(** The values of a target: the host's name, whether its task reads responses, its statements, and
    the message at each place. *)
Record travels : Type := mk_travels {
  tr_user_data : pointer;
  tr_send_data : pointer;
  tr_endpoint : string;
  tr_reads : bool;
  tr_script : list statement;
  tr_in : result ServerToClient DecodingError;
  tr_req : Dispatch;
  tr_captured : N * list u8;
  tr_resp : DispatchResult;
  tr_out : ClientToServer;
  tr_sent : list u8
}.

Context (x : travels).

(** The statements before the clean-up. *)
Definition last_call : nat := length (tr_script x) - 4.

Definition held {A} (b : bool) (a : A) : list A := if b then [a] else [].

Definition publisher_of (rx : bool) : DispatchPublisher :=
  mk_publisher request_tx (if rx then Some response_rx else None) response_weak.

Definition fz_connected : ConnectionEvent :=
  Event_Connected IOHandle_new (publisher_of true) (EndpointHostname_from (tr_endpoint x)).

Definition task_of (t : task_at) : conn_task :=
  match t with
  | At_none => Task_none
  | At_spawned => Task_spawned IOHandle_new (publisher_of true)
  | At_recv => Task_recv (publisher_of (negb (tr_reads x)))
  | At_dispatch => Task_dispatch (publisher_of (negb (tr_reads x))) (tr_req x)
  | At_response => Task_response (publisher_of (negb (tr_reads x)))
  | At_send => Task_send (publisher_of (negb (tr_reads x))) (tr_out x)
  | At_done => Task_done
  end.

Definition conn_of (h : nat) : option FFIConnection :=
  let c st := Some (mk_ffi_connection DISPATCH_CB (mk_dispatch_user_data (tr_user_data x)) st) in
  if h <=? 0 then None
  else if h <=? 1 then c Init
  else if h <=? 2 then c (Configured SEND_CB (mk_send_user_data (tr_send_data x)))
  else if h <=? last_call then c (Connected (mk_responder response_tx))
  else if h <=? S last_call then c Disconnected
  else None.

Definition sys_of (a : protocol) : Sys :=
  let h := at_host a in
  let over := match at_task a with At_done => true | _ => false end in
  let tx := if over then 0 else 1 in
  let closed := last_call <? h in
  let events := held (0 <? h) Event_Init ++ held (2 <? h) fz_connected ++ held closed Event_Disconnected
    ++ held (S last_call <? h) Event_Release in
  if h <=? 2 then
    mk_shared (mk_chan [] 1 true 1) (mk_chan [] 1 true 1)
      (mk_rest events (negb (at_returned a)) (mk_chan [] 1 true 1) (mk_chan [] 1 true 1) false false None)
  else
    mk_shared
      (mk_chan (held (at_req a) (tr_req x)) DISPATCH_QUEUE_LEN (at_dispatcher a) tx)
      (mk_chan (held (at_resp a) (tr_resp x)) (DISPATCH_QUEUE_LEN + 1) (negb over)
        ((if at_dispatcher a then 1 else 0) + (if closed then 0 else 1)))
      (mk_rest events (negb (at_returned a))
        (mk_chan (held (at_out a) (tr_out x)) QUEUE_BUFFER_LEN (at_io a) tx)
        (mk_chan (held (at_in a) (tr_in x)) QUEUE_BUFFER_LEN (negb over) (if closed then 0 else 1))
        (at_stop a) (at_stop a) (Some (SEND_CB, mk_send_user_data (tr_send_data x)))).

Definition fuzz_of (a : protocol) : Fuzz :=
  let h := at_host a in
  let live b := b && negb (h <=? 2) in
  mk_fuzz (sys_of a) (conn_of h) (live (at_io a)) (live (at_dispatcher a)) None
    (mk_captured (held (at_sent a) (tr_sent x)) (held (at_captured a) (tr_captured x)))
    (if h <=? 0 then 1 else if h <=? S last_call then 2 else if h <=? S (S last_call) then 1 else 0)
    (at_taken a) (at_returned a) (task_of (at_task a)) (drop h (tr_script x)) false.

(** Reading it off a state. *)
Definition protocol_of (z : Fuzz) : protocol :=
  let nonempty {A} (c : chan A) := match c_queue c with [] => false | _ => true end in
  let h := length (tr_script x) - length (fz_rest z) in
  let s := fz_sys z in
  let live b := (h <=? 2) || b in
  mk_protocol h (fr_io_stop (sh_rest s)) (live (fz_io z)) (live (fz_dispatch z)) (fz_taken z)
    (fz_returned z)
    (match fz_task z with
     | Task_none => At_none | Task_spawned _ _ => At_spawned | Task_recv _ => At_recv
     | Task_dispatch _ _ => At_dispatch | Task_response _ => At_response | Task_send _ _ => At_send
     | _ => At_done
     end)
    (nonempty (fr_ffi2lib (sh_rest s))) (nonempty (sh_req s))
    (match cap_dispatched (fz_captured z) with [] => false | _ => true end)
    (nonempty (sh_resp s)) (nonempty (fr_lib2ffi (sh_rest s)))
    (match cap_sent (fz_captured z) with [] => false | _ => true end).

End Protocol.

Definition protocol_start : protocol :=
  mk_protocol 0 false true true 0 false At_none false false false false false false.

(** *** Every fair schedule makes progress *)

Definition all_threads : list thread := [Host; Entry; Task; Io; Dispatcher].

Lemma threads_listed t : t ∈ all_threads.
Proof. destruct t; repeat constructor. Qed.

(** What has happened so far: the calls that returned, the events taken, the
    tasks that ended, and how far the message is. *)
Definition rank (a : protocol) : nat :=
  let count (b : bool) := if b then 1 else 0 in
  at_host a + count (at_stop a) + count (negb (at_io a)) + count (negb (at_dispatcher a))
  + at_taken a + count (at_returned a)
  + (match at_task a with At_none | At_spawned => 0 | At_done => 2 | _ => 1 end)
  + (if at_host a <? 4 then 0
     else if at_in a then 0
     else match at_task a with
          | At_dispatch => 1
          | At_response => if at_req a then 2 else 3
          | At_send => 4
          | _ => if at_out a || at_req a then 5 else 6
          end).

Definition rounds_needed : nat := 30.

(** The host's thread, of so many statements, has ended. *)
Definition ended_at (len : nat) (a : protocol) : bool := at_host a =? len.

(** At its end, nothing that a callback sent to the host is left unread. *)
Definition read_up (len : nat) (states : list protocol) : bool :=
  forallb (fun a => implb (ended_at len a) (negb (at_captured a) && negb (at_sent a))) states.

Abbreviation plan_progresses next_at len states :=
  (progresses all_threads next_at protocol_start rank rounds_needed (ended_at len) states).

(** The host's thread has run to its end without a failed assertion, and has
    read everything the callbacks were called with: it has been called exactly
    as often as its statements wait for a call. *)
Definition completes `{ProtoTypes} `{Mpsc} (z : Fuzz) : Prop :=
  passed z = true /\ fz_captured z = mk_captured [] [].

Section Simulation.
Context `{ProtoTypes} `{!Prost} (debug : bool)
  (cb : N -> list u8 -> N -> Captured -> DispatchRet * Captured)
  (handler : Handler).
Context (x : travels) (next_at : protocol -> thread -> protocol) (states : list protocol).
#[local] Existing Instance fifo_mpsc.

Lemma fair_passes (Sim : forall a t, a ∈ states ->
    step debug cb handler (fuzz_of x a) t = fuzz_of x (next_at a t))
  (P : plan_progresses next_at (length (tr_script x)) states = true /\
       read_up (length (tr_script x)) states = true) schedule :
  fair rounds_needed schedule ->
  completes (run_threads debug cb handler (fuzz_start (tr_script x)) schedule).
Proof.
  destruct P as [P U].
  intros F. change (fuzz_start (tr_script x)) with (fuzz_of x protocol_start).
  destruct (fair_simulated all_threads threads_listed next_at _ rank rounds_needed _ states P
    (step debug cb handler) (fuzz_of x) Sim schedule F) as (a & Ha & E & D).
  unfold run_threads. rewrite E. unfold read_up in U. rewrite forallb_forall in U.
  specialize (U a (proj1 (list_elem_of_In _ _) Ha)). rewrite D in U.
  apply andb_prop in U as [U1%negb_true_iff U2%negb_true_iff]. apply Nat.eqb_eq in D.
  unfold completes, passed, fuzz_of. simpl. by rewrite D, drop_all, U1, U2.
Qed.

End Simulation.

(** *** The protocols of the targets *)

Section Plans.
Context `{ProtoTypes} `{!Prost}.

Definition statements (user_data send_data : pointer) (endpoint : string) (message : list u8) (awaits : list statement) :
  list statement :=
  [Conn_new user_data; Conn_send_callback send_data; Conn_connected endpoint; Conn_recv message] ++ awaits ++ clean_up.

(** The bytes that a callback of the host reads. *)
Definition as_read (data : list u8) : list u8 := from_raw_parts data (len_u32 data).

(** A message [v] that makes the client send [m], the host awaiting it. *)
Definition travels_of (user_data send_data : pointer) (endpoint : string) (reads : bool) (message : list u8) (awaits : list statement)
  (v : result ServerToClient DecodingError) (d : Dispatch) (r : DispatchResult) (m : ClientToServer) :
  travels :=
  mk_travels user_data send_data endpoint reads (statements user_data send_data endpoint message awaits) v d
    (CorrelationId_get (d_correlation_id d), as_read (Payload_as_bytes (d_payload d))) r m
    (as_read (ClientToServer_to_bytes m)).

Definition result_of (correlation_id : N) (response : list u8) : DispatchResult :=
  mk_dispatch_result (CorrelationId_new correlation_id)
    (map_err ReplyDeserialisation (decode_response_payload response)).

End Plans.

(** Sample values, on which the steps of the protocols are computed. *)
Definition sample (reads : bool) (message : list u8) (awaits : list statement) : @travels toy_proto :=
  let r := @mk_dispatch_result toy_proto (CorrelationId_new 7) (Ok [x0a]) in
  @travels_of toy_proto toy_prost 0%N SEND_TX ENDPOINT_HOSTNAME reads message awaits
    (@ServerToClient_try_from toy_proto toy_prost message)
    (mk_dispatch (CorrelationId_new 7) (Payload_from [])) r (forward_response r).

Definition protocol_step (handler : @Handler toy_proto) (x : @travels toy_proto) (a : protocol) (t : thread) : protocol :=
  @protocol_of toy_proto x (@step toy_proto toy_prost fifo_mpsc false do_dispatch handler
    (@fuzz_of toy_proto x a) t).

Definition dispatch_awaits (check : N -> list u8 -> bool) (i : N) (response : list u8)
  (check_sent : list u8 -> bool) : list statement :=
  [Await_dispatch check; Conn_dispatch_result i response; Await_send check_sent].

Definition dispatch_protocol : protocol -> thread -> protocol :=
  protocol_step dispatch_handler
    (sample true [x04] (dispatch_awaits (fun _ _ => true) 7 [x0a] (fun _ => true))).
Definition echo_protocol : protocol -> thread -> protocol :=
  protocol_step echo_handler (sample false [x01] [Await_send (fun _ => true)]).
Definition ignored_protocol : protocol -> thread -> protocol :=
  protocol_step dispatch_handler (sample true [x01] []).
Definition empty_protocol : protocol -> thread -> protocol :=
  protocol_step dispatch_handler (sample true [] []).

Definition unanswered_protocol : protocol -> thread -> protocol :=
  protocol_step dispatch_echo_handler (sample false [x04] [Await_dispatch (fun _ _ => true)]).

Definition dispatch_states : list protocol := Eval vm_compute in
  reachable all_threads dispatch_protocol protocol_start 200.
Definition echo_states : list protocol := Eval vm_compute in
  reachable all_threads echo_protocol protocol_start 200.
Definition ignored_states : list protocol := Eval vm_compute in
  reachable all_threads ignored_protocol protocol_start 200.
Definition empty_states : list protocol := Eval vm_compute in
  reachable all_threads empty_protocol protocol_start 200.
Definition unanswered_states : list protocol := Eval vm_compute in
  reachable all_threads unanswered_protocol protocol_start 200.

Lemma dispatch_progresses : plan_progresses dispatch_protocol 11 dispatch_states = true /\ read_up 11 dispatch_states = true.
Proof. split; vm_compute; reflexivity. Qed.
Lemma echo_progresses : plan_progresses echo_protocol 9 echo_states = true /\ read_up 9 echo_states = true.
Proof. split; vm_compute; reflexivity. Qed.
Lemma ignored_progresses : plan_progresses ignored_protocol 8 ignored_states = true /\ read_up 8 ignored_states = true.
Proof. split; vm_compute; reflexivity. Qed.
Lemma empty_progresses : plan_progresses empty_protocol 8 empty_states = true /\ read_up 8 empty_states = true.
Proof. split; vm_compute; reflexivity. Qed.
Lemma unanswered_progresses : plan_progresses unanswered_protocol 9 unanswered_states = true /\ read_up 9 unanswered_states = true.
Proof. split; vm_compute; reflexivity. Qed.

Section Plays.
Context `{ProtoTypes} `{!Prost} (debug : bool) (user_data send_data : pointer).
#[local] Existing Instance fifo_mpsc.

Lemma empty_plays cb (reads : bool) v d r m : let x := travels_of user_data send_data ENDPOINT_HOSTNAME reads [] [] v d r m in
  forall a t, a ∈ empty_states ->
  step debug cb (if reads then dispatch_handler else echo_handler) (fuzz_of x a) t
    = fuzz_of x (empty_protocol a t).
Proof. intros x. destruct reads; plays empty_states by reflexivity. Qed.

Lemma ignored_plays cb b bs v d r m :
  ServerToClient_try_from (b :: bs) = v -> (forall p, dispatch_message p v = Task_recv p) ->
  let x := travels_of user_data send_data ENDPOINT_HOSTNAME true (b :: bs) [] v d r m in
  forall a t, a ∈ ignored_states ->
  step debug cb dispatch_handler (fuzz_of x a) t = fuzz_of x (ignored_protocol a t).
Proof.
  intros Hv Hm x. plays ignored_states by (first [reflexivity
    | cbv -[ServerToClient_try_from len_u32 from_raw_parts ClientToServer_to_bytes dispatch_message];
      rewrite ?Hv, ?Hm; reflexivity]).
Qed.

☆ ☆ ☆ ☆ ☆

THE TASK: Nothing but the lines from the one holding "let x := travels_of user_data send_data ENDPOINT_HOSTNAME true" through the last line of the data may be output, and each must match exactly.

ANSWER FOR THIS EXERCISE:
  let x := travels_of user_data send_data ENDPOINT_HOSTNAME true (b :: bs) [] v d r m in
  forall a t, a ∈ ignored_states ->
  step debug cb dispatch_handler (fuzz_of x a) t = fuzz_of x (ignored_protocol a t).
Proof.
  intros Hv Hm x. plays ignored_states by (first [reflexivity
    | cbv -[ServerToClient_try_from len_u32 from_raw_parts ClientToServer_to_bytes dispatch_message];
      rewrite ?Hv, ?Hm; reflexivity]).
Qed.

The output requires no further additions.